Task prompt: Copy out each line in the material below that has the word "unfold".

Material provided:
(** * Schema reconciliation of loan-applicant spreadsheets

    A shallow embedding of [app/main.py], [app/validator.py] and the payload
    parser of [app/llm_service.py], followed by the properties of the
    specification that were checked against it.

    Conventions of the embedding.
    - A Python [str] is a list of Unicode code points ([ustr]).  The classes
      the code tests with explicit ranges ([[A-Za-z]], [[0-9]], [[-_ ]]) are
      written out.  The notions Python reads off the Unicode database are
      those of CPython 3.11 (Unicode 14.0), as tables: whitespace
      ([str.strip], [str.split]) is [str.isspace]; [\d] is the decimal
      digits; [\w] is [str.isalnum] or the underscore; [str.lower] is the
      lowercase mapping, with the rule of the final sigma.
    - A Python [float] is an IEEE binary64 value, [spec_float] with
      precision 53 and maximal exponent 1024; conversions from text and from
      integers round to nearest, ties to even.
    - A cell of a sheet, and a value of a row, is [pyval]: [None], a [bool],
      an [int], a [float], a [str], or an object of another type (a
      timestamp, pandas' [NaT], a time of day), known by its text, its
      truth value and whether pandas counts it as missing.
    - Two limits of the interpreter are parameters: the number of digits
      [int] reads from a text ([sys.set_int_max_str_digits], 4300 unless
      set, 0 for none) and the nesting of arrays and objects that
      [json.loads] can enter before it raises [RecursionError].
    - A [dict] is a [gmap] from strings to values; a function that can raise
      returns a sum or an option. *)

From Stdlib Require Import ZArith NArith String Ascii List Bool Lia.
From Stdlib Require Import DecimalN DecimalPos.
From Stdlib Require Import Floats.SpecFloat.
From stdpp Require Import gmap list sorting.
Import ListNotations.

Set Warnings "-register-all".

(** * Part I: the embedding *)

(** ** The character tables of Python

    The notions of [str] that Python reads off the Unicode database, as
    CPython 3.11 has them (Unicode 14.0): the decimal digits, the
    alphanumeric characters, the cased and the case-ignorable characters,
    and the lowercase mapping. *)

Module UnicodeData.
Local Open Scope N_scope.

(** The code points of the digit zero of every run of decimal digits
    ([str.isdecimal], category Nd); each run holds the ten digits in
    order. *)
Definition nd_zeros : list N :=
  [ 48; 1632; 1776; 1984; 2406; 2534; 2662; 2790; 2918; 3046; 3174; 3302; 3430;
    3558; 3664; 3792; 3872; 4160; 4240; 6112; 6160; 6470; 6608; 6784; 6800;
    6992; 7088; 7232; 7248; 42528; 43216; 43264; 43472; 43504; 43600; 44016;
    65296; 66720; 68912; 69734; 69872; 69942; 70096; 70384; 70736; 70864;
    71248; 71360; 71472; 71904; 72016; 72784; 73040; 73120; 92768; 92864;
    93008; 120782; 120792; 120802; 120812; 120822; 123200; 123632; 125264;
    130032 ].
(** * BD_Data_Challenge: the dashboard's request handlers (src/app.py)

    A shallow embedding of the two Dash callbacks of [src/app.py],
    [update_map_and_stats] and [update_stats_on_click], together with the
    static column catalog they read, and the properties of the column
    resolver, the quantile filter, the percent-of-total column, the pie
    breakdown and the trend series.

    Conventions of the embedding.
    - A pandas float64 cell is an [option Q]: [None] is NaN (a missing value),
      [Some x] a finite number.  Arithmetic on cells is exact rational
      arithmetic; equality of numbers is [Qeq] ([==]).  Infinities and the
      rounding error of binary floating point are outside the model; the
      statements on rounded values hold for either neighbour at a rounding
      tie, and those on column sums take the sum to be a 64-bit integer.
    - What crosses the browser is JSON: in the cached records and in the
      click payload a missing number is [null], Python's [None].
    - A Python exception is the [Raise] branch of the error monad [exc].
    - A Python dict that is iterated keeps its insertion order: the catalogs
      are association lists.  The per-region record that is only probed with
      [.get] is a [gmap].
    - The plotting and UI libraries are external collaborators.  A figure is
      the record of the arguments the handler passes to the renderer; whether
      the renderer raises is a parameter of the handler. *)

From Stdlib Require Import QArith Qround Qabs Lqa Lia ZArith.
From stdpp Require Import gmap strings list sorting.
Lemma lstrip_by_forallb p s : str_forallb p (lstrip_by p s) = true -> lstrip_by p s = "".
Proof.
  induction s as [|c s IH]; simpl; [auto|].
  destruct (p c) eqn:Pc; [exact IH|]. simpl. rewrite Pc. discriminate.
Qed.

Lemma rstrip_by_empty p s : rstrip_by p s = "" <-> str_forallb p s = true.
Proof.
  induction s as [|c s IH]; simpl; [tauto|].
  destruct (rstrip_by p s) as [|a r] eqn:E.
  - assert (Hs : str_forallb p s = true) by (apply IH; reflexivity).
    rewrite Hs, andb_true_r. unfold str1.
    destruct (p c); split; intros; (reflexivity || discriminate).
  - assert (Hs : str_forallb p s = false).
    { destruct (str_forallb p s) eqn:F; [|reflexivity]. discriminate (proj2 IH eq_refl). }
    rewrite Hs, andb_false_r. split; discriminate.
Qed.

Lemma strip_by_empty p s : strip_by p s = "" <-> str_forallb p s = true.
Proof.
  unfold strip_by. rewrite rstrip_by_empty. split.
  - intros H. apply lstrip_by_empty. now apply lstrip_by_forallb.
  - intros H. rewrite (proj2 (lstrip_by_empty p s) H). reflexivity.
Qed.

Lemma append_cons c s1 s2 : String c s1 ++ s2 = String c (s1 ++ s2).
Proof. reflexivity. Qed.

Lemma str_forallb_app p s1 s2 :
  str_forallb p (s1 ++ s2) = str_forallb p s1 && str_forallb p s2.
Proof.
  induction s1 as [|c s1 IH]; [reflexivity|].
  rewrite append_cons. simpl. rewrite IH. apply andb_assoc.
Qed.

Lemma append_empty_r s : s ++ "" = s.
Proof. induction s as [|c s IH]; [reflexivity | exact (f_equal (String c) IH)]. Qed.

Lemma py_concat_cons x l : py_concat (x :: l) = x ++ py_concat l.
Proof.
  unfold py_concat. destruct l as [|y l]; simpl; [now rewrite append_empty_r | reflexivity].
Qed.

Lemma py_concat_forallb p l :
  str_forallb p (py_concat l) = forallb (str_forallb p) l.
Proof.
  induction l as [|x l IH]; [reflexivity|].
  rewrite py_concat_cons, str_forallb_app, IH. reflexivity.
Qed.

Lemma append_nonempty_l s1 s2 : s1 <> "" -> s1 ++ s2 <> "".
Proof. destruct s1; [congruence | rewrite append_cons; discriminate]. Qed.

Lemma truthy_false s : truthy s = false <-> s = "".
Proof.
  unfold truthy. rewrite negb_false_iff, String.eqb_eq. tauto.
Qed.

Lemma truthy_true s : truthy s = true <-> s <> "".
Proof.
  unfold truthy. rewrite negb_true_iff, <- not_true_iff_false, String.eqb_eq. tauto.
Qed.

Lemma stripped_concat_empty l :
  py_concat (List.filter truthy (map py_strip l)) = ""
  <-> forallb (str_forallb py_isspace) l = true.
Proof.
  induction l as [|x l IH]; simpl; [tauto|].
  destruct (truthy (py_strip x)) eqn:T.
  - apply truthy_true in T.
    assert (Hx : str_forallb py_isspace x = false).
    { destruct (str_forallb py_isspace x) eqn:F; [|reflexivity].
      exfalso. apply T. now apply strip_by_empty. }
    rewrite Hx, py_concat_cons. simpl.
    split; [intros E; exfalso; exact (append_nonempty_l _ _ T E) | discriminate].
  - apply truthy_false, strip_by_empty in T. rewrite T. exact IH.
Qed.

(** [get_text(strip=True)] is empty exactly when the text content of the
    node is whitespace only. *)
Lemma get_text_strip_empty n : get_text_strip n = "" <-> py_strip (get_text n) = "".
Proof.
  unfold get_text_strip, get_text, py_strip.
  rewrite stripped_concat_empty, strip_by_empty, py_concat_forallb. tauto.
Qed.

(** On a node holding one text string, [get_text(strip=True)] strips it. *)
Lemma get_text_strip_single n s : all_strings n = [s] -> get_text_strip n = py_strip s.
Proof.
  intros H. unfold get_text_strip. rewrite H. simpl.
  destruct (truthy (py_strip s)) eqn:T; [reflexivity|].
  apply truthy_false in T. now rewrite T.
Qed.

(** ** Lemmas: one item node, and the loop over the item nodes *)

Section Extractor.

Variable soup_parse : string -> result Node.
Variable css_select : string -> Node -> result (list Node).

Lemma parse_node_some config node item :
  parse_node css_select config node = ret (Some item) ->
  exists title_node link_node raw_link,
    select_one css_select (title_selector config) node = ret (Some title_node) /\
    link_node_of css_select config node title_node = ret link_node /\
    raw_link_of link_node = ret raw_link /\
    resolve_link config raw_link = ret (link item) /\
    summary_of css_select config node = ret (summary item) /\
    title item = get_text_strip title_node /\
    title item <> "".
Proof.
  unfold parse_node, bind.
  destruct (select_one css_select (title_selector config) node) as [e|[tn|]] eqn:E1;
    try discriminate.
  destruct (link_node_of css_select config node tn) as [e|ln] eqn:E2; try discriminate.
  destruct (raw_link_of ln) as [e|raw] eqn:E3; try discriminate.
  destruct (resolve_link config raw) as [e|fl] eqn:E4; try discriminate.
  destruct (summary_of css_select config node) as [e|sm] eqn:E5; try discriminate.
  destruct (truthy (get_text_strip tn)) eqn:T; intros H; inversion H; subst.
  exists tn, ln, raw. simpl. repeat split; auto. now apply truthy_true.
Qed.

Written answer:
    rewrite Hs, andb_true_r. unfold str1.
  unfold strip_by. rewrite rstrip_by_empty. split.
  unfold py_concat. destruct l as [|y l]; simpl; [now rewrite append_empty_r | reflexivity].
  unfold truthy. rewrite negb_false_iff, String.eqb_eq. tauto.
  unfold truthy. rewrite negb_true_iff, <- not_true_iff_false, String.eqb_eq. tauto.
  unfold get_text_strip, get_text, py_strip.
  intros H. unfold get_text_strip. rewrite H. simpl.
  unfold parse_node, bind.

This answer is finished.